## What the exercise asks
Given the material below, output exactly the lines from the line with "FTruncate (len : Z)" to the line with "Definition seek_spec (base", both ends included, and no other lines.

## Source information

(* ===== verification/FileOps.v ===== *)
(** * Calls on an open file refine operations on a list of bytes

    The calls of src/src/pfs_core/pfs_api.cc that take a descriptor, as the
    operations of [File], against a specification in which a file is a list
    of bytes and a descriptor a position. *)
From S2P Require Import Prelude Blkio Blktable Object Inode InodeInv File FileSafe FileSpec.
Open Scope pfs_scope.

(** ** The specification *)
Inductive fop :=
  | FRead (len : Z)
  | FPread (len off : Z)
  | FWrite (buf : list Z)
  | FPwrite (buf : list Z) (off : Z)
  | FTruncate (len : Z)
  | FAllocate (mode off len : Z)
  | FSeek (off whence : Z).

(** What a call returns: its result and the bytes it read. *)
Definition fres : Type := Z * list Z.

Definition seek_spec (base off : Z) : Z :=
  if base + off >? OFF_MAX then - EOVERFLOW else if base + off <? 0 then - EINVAL else base + off.

Definition seek_new (c : list Z) (pos off whence : Z) : Z :=
  if whence =? SEEK_SET then if off <? 0 then - EINVAL else off
  else if whence =? SEEK_CUR then seek_spec pos off
  else if whence =? SEEK_END then seek_spec (size c) off else - EINVAL.

(** The result, the bytes and the position. *)
Definition op_spec (append : bool) (op : fop) (c : list Z) (pos : Z) : fres * list Z * Z :=
  match op with
  | FRead len => let data := pread_spec c pos len in ((size data, data), c, pos + size data)
  | FPread len off => let data := pread_spec c off len in ((size data, data), c, pos)
  | FWrite buf =>
      if size buf =? 0 then ((0, []), c, pos) else
      if OFF_MAX - pos <? size buf then ((- EFBIG, []), c, pos) else
      let o := if append then size c else pos in ((size buf, []), pwrite_spec c o buf, o + size buf)
  | FPwrite buf off =>
      if size buf =? 0 then ((0, []), c, pos) else
      if OFF_MAX - off <? size buf then ((- EFBIG, []), c, pos) else
      ((size buf, []), pwrite_spec c (if append then size c else off) buf, pos)
  | FTruncate len => ((0, []), truncate_spec c len, pos)
  | FAllocate mode off len =>
      ((0, []), if flag_set mode FALLOC_FL_KEEP_SIZE then c else extend c (off + len), pos)
  | FSeek off whence =>
      let new := seek_new c pos off whence in ((new, []), c, if new <? 0 then pos else new)
  end.

Definition takes_space (op : fop) : bool :=
  match op with FWrite _ | FPwrite _ _ | FAllocate _ _ _ => true | _ => false end.

(** A call does what the specification says, or nothing for want of space. *)
Definition op_step (append : bool) (op : fop) (c : list Z) (pos : Z) (r : fres) (c' : list Z) (pos' : Z) : Prop :=
  op_spec append op c pos = (r, c', pos') \/
  (takes_space op = true /\ r = (- ENOSPC, []) /\ c' = c /\ pos' = pos).

(** The arguments the calls are made for; [lim] is the largest file. *)
Definition op_ok (lim : Z) (append : bool) (op : fop) (c : list Z) (pos : Z) : Prop :=
  match op with
  | FRead len => 0 <= len /\ pos + len < 2 ^ 63
  | FPread len off => 0 <= off /\ 0 <= len /\ off + len < 2 ^ 63
  | FWrite buf => (if append then size c else pos) + size buf <= lim
  | FPwrite buf off => 0 <= off <= OFF_MAX /\ (if append then size c else off) + size buf <= lim
  | FTruncate len => 0 <= len <= lim
  | FAllocate mode off len => 0 <= mode /\ flag_set mode FALLOC_FL_NO_HIDE_STALE = false /\ 0 <= off /\ 0 < len /\ off + len <= lim
  | FSeek off whence => - 2 ^ 63 <= off < 2 ^ 63
  end.

(** The arguments of a sequence of calls, whatever the calls before returned. *)
Fixpoint ops_ok (lim : Z) (append : bool) (ops : list fop) (c : list Z) (pos : Z) : Prop :=
  match ops with
  | [] => True
  | op :: ops => op_ok lim append op c pos /\
      forall r c' pos', op_step append op c pos r c' pos' -> ops_ok lim append ops c' pos'
  end.

Inductive ops_run (append : bool) : list fop -> list Z -> Z -> list fres -> list Z -> Z -> Prop :=
  | run_nil c pos : ops_run append [] c pos [] c pos
  | run_cons op ops c pos r c1 pos1 rs c2 pos2 :
      op_step append op c pos r c1 pos1 -> ops_run append ops c1 pos1 rs c2 pos2 ->
      ops_run append (op :: ops) c pos (r :: rs) c2 pos2.

(** ** The calls *)
Section Calls.
Context (mnt : pfs_mount) {P : Type} `{BlkPool P}.

(** The loop of a truncation is run for the rounds the size asks for. *)
Definition do_op (file : pfs_file) (op : fop) : fio P (fres * pfs_file) :=
  match op with
  | FRead len => _pfs_read mnt file len
  | FPread len off => _pfs_pread mnt file len off
  | FWrite buf => r ← _pfs_write mnt file buf (size buf); mret ((fst r, []), snd r)
  | FPwrite buf off => r ← _pfs_pwrite mnt file buf (size buf) off; mret ((fst r, []), snd r)
  | FTruncate len =>
      fsize ← gets (fun s => in_size (ph_in (fs_phy s)));
      err ← _pfs_ftruncate mnt (truncate_rounds mnt fsize len) file len;
      mret ((err, []), file)
  | FAllocate mode off len => err ← _pfs_fallocate mnt file mode off len; mret ((err, []), file)
  | FSeek off whence => r ← _pfs_lseek mnt file off whence; mret ((fst r, []), snd r)
  end.

Fixpoint do_ops (file : pfs_file) (ops : list fop) : fio P (list fres * pfs_file) :=
  match ops with
  | [] => mret ([], file)
  | op :: ops =>
      r ← do_op file op;
      let '(x, file) := r in
      rs ← do_ops file ops;
      mret (x :: fst rs, snd rs)
  end.
End Calls.

(** ** What the calls rely on *)
Record mount_ok (mnt : pfs_mount) : Prop := {
  mk_feat : pfs_version_has_features mnt PFS_FEATURE_BLKHOLE = Some true;
  mk_geo : geo_ok (mnt_geo mnt);
  mk_pow : exists k, 0 <= k /\ mnt_blksize (mnt_geo mnt) = 2 ^ k;
  mk_max : mnt_blksize (mnt_geo mnt) <= PFS_BLOCK_SIZE;
  mk_rw : pfs_writable mnt = true;
  mk_self : mnt_self mnt <> 0
}.

Lemma flag_keep mode : flag_set (Z.lor FALLOC_PFSFL_FIXED_OFFSET mode) FALLOC_FL_KEEP_SIZE = flag_set mode FALLOC_FL_KEEP_SIZE.
Proof. unfold flag_set. by rewrite Z.land_lor_distr_l. Qed.
Lemma flag_stale mode : flag_set (Z.lor FALLOC_PFSFL_FIXED_OFFSET mode) FALLOC_FL_NO_HIDE_STALE = flag_set mode FALLOC_FL_NO_HIDE_STALE.
Proof. unfold flag_set. by rewrite Z.land_lor_distr_l. Qed.
Lemma flag_fixed mode : flag_set (Z.lor FALLOC_PFSFL_FIXED_OFFSET mode) FALLOC_PFSFL_FIXED_OFFSET = true.
Proof.
  unfold flag_set. rewrite Z.land_lor_distr_l. apply negb_true_iff, Z.eqb_neq. intros [E _]%Z.lor_eq_0_iff. done.
Qed.

Section FileOps.
Context (mnt : pfs_mount) {P : Type} `{PoolLaws mnt P} (ino btime : Z) (append : bool).
Let B := mnt_blksize (mnt_geo mnt).
Hypothesis Hm : mount_ok mnt.
Let Hfeat := mk_feat _ Hm.
Let Hgeo := mk_geo _ Hm.
Let Hpow := mk_pow _ Hm.
Let Hmax := mk_max _ Hm.
Let Hrw := mk_rw _ Hm.
Let Hself := mk_self _ Hm.

(** The blocks of other files and their bytes stay. *)
Definition kept (s s' : fstate P) : Prop :=
  forall n bt, bp_tag (ph_pool (fs_phy s)) n = Some bt -> n ∉ ph_list (fs_phy s) ->
    bp_tag (ph_pool (fs_phy s')) n = Some bt /\ (n ∉ ph_list (fs_phy s')) /\
    forall x, (btno2blkno n * B <= x < btno2blkno n * B + B)%Z -> d_bytes (fs_dev s') x = d_bytes (fs_dev s) x.

Lemma kept_refl s : kept s s.
Proof. by intros n bt. Qed.
Lemma kept_trans s s1 s2 : kept s s1 -> kept s1 s2 -> kept s s2.
Proof.
  intros H1 H2 n bt Ht Hn. destruct (H1 n bt Ht Hn) as (Ht1 & Hn1 & Hx1). destruct (H2 n bt Ht1 Hn1) as (Ht2 & Hn2 & Hx2).
  split_and!; [done|done|]. intros x Hx. by rewrite Hx2, Hx1.
Qed.

(** An open file that holds [c]. *)
Record open_at (s : fstate P) (file : pfs_file) (c : list Z) (pos : Z) : Prop := {
  oa_file : exists m, file_at mnt ino btime s m c;
  oa_btime : f_btime file = btime;
  oa_append : f_append file = append;
  oa_pos : f_offset file = pos;
  oa_range : 0 <= pos <= OFF_MAX
}.

(** What a file needs of a call: a step of the specification. *)
Definition stepped (s : fstate P) (op : fop) (c : list Z) (pos : Z) (r : fres * pfs_file) (s' : fstate P) : Prop :=
  exists c' pos', op_step append op c pos (fst r) c' pos' /\ open_at s' (snd r) c' pos' /\ kept s s'.

Lemma keeps_kept s s' m' c' : file_at mnt ino btime s' m' c' -> keeps_others mnt s s' m' -> kept s s'.
Proof.
  intros Hs [Ho Hx] n bt Ht Hn. destruct (Ho n bt Ht Hn) as [Ht' Hn']. split_and!; [done|done|]. intros x Hr. apply Hx.
  intros k b Hb Hr'. pose proof (fa_phy _ _ _ _ _ _ Hs) as Hph.
  destruct (tags_entry mnt ino _ _ _ (py_tags _ _ _ _ _ _ Hph) k b Hb) as (n1 & bt1 & Hn1 & _ & _ & _ & _ & _ & _ & _ & En & _).
  destruct (bp_in_use (ph_pool (fs_phy s')) n bt) as (_ & _ & En'); [apply (py_tags _ _ _ _ _ _ Hph)|done|].
  assert (btno2blkno n = db_blkno b) as E by (pose proof (HB1 mnt Hgeo) as HB0; fold B in HB0, Hr'; nia).
  rewrite E in En'. congruence.
Qed.

Lemma same_kept s s' : others (fs_phy s) (fs_phy s') -> d_bytes (fs_dev s') = d_bytes (fs_dev s) -> kept s s'.
Proof. intros Ho Hd n bt Ht Hn. destruct (Ho n bt Ht Hn). split_and!; [done|done|]. intros x _. by rewrite Hd. Qed.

## Response
  | FTruncate (len : Z)
  | FAllocate (mode off len : Z)
  | FSeek (off whence : Z).

(** What a call returns: its result and the bytes it read. *)
Definition fres : Type := Z * list Z.

Definition seek_spec (base off : Z) : Z :=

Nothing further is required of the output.